*EXERCISE PROMPT*:
Reproduce exactly the lines below from the one containing "cookies : gmap" through the one containing "(error : string)", including both, and nothing else.

[Stored data]
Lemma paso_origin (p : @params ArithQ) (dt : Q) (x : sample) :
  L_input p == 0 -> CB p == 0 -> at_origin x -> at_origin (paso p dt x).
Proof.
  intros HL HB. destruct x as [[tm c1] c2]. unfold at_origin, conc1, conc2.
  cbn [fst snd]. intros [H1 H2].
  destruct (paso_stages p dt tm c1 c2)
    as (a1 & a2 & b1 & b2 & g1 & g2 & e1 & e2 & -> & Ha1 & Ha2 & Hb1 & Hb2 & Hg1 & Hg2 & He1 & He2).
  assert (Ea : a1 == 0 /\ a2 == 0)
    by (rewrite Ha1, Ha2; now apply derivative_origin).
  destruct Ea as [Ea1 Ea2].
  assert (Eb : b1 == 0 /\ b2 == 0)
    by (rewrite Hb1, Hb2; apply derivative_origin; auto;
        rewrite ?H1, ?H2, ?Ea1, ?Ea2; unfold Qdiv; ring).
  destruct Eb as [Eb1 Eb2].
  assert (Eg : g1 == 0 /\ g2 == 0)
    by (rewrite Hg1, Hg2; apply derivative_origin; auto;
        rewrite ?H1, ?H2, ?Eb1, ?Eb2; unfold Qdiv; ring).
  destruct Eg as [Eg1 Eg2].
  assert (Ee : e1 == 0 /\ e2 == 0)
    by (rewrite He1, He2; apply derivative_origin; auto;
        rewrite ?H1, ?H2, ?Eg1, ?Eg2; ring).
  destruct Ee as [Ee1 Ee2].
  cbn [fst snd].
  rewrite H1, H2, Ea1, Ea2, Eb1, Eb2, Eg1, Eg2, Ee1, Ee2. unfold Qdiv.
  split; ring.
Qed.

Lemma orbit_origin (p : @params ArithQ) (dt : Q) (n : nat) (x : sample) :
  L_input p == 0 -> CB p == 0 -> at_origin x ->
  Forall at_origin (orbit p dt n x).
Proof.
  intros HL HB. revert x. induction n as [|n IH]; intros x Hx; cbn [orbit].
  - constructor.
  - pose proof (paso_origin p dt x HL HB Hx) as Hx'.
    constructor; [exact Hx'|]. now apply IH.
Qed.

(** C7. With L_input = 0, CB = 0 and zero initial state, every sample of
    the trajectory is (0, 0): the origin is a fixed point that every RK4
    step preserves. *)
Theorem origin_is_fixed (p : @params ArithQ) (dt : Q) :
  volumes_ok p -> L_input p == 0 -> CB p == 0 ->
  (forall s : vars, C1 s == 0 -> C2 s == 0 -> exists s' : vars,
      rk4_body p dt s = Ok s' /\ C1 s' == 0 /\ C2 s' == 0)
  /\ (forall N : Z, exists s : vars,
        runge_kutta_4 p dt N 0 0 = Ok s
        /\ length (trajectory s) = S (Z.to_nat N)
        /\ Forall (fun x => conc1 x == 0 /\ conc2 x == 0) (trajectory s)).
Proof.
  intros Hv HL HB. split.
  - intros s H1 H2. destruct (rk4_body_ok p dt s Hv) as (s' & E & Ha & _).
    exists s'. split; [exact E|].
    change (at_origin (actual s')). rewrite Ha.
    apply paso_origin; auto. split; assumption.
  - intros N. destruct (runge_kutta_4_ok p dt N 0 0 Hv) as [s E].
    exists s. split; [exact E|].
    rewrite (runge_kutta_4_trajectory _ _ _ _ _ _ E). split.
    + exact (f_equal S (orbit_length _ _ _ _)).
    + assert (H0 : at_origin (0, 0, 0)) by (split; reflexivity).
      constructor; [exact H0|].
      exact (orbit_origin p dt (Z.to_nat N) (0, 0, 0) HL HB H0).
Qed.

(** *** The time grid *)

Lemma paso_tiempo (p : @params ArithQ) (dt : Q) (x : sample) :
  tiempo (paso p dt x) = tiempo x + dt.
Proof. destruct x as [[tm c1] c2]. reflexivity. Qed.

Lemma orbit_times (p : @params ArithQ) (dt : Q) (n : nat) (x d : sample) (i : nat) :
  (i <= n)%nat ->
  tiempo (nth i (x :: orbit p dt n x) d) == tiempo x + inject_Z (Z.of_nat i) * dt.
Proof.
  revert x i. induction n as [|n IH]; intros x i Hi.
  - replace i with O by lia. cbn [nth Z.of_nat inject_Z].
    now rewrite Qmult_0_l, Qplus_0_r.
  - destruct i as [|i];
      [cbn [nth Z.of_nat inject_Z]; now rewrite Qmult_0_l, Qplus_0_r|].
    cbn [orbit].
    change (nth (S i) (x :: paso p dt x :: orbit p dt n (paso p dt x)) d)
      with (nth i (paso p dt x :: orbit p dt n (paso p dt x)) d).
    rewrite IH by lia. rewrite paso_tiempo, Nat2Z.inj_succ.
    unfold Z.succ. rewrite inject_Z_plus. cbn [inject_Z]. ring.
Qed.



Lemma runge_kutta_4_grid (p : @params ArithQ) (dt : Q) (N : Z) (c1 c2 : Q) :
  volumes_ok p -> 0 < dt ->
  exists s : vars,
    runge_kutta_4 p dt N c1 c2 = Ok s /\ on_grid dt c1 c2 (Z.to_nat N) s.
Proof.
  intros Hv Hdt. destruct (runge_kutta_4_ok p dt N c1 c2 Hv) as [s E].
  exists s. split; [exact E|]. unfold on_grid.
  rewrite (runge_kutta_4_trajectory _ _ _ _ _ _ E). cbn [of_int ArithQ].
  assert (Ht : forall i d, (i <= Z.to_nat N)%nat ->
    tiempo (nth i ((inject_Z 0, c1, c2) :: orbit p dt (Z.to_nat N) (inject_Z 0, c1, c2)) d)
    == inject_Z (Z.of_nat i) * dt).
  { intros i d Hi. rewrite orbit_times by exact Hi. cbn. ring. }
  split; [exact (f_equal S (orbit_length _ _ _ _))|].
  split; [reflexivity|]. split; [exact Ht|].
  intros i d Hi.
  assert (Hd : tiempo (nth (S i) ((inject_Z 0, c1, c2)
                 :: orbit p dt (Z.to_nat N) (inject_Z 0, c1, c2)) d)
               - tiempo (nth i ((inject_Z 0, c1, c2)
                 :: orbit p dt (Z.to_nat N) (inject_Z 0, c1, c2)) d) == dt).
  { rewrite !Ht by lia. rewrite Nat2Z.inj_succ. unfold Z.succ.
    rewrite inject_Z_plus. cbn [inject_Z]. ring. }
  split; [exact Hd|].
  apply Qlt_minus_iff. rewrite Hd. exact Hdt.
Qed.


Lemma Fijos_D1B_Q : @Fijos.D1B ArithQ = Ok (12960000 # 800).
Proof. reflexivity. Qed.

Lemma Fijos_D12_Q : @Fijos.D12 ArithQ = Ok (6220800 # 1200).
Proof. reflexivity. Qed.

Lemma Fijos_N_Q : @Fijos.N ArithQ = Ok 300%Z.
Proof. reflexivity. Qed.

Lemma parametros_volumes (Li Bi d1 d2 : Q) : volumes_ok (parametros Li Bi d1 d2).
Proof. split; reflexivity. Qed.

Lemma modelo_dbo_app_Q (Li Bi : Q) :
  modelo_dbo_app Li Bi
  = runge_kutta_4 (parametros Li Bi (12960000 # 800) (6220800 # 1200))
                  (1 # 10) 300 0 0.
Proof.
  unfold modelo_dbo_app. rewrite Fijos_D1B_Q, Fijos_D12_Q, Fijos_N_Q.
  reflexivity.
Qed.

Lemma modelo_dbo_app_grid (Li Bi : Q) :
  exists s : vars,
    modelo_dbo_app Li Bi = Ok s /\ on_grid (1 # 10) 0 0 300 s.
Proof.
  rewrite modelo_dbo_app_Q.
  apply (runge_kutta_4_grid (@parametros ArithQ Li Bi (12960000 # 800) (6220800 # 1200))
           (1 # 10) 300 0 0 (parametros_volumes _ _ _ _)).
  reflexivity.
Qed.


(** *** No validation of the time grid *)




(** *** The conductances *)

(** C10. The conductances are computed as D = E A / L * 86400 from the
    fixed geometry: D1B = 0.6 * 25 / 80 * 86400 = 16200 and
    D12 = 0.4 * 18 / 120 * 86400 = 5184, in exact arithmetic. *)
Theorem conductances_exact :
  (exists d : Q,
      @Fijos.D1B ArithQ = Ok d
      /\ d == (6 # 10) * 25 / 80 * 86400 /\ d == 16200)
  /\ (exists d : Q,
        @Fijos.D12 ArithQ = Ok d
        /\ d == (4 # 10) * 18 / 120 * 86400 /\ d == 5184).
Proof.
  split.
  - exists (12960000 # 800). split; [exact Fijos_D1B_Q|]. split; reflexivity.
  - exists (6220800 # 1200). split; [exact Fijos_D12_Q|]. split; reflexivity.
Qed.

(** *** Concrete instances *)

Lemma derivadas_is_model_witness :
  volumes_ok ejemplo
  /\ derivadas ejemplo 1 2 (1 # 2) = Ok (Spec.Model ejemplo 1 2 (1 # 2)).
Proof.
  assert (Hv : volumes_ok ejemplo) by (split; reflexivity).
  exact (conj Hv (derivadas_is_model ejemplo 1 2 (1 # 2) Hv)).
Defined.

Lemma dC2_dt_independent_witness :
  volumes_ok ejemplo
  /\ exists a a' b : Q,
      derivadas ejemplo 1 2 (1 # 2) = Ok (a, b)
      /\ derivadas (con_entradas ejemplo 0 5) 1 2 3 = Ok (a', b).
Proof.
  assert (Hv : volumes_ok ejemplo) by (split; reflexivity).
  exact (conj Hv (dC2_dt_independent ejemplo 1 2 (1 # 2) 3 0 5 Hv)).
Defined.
...
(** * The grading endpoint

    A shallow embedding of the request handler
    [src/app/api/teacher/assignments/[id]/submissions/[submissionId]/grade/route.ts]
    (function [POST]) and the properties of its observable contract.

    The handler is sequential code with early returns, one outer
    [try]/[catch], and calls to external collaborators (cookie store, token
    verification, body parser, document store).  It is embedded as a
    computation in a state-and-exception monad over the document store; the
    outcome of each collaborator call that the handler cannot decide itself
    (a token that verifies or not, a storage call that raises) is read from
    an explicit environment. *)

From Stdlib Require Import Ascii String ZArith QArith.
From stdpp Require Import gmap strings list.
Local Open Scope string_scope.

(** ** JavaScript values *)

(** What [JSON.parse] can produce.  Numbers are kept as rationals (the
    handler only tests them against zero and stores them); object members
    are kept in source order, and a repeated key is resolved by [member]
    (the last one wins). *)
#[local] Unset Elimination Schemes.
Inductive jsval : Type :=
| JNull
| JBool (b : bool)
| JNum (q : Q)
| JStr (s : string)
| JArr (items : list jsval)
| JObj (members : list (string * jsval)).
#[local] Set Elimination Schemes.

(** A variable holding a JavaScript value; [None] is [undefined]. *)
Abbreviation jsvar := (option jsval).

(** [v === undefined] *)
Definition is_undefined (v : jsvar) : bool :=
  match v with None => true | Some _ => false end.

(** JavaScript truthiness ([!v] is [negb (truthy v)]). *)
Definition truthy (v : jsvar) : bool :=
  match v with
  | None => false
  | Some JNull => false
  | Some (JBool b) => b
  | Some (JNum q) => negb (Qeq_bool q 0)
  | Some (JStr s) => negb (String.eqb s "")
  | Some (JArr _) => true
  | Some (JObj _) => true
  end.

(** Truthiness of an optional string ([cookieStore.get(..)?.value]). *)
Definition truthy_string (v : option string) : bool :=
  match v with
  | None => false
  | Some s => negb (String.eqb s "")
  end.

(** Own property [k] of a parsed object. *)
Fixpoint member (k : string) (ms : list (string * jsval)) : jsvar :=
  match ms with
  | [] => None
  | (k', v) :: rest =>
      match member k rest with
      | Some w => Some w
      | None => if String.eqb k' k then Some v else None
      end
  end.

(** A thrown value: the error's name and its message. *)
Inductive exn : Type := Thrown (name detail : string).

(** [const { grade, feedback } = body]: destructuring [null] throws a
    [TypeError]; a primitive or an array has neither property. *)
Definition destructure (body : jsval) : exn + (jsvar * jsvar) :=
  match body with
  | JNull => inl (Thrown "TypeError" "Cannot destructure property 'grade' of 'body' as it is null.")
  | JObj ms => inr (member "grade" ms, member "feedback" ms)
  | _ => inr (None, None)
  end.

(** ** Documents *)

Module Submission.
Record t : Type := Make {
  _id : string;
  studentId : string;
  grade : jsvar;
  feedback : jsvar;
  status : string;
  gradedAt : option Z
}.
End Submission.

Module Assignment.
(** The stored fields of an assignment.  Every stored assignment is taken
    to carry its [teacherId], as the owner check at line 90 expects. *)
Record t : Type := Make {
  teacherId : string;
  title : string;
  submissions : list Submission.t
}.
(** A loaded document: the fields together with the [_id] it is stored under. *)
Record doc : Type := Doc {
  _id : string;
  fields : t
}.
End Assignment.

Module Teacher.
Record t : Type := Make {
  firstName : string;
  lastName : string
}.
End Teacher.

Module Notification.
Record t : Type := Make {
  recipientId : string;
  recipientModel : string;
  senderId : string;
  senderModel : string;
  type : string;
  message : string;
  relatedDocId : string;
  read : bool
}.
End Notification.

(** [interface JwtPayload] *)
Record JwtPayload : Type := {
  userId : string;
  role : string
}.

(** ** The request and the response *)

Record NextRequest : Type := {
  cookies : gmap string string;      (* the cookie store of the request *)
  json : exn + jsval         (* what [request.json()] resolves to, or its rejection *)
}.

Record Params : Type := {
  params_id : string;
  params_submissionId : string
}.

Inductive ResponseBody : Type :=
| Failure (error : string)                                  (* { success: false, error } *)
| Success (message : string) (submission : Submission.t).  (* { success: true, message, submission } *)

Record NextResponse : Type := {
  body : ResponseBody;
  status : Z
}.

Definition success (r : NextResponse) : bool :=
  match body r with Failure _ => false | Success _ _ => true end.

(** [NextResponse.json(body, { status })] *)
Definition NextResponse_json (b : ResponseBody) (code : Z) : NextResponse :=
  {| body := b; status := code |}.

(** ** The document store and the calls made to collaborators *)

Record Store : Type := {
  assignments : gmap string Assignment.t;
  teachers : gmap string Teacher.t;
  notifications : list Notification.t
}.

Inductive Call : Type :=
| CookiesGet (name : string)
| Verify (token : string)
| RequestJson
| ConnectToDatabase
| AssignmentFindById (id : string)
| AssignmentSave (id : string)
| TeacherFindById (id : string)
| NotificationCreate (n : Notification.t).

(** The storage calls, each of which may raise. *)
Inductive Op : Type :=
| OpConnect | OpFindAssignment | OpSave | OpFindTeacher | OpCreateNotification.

*OUTPUT BELOW*:
  cookies : gmap string string;      (* the cookie store of the request *)
  json : exn + jsval         (* what [request.json()] resolves to, or its rejection *)
}.

Record Params : Type := {
  params_id : string;
  params_submissionId : string
}.

Inductive ResponseBody : Type :=
| Failure (error : string)                                  (* { success: false, error } *)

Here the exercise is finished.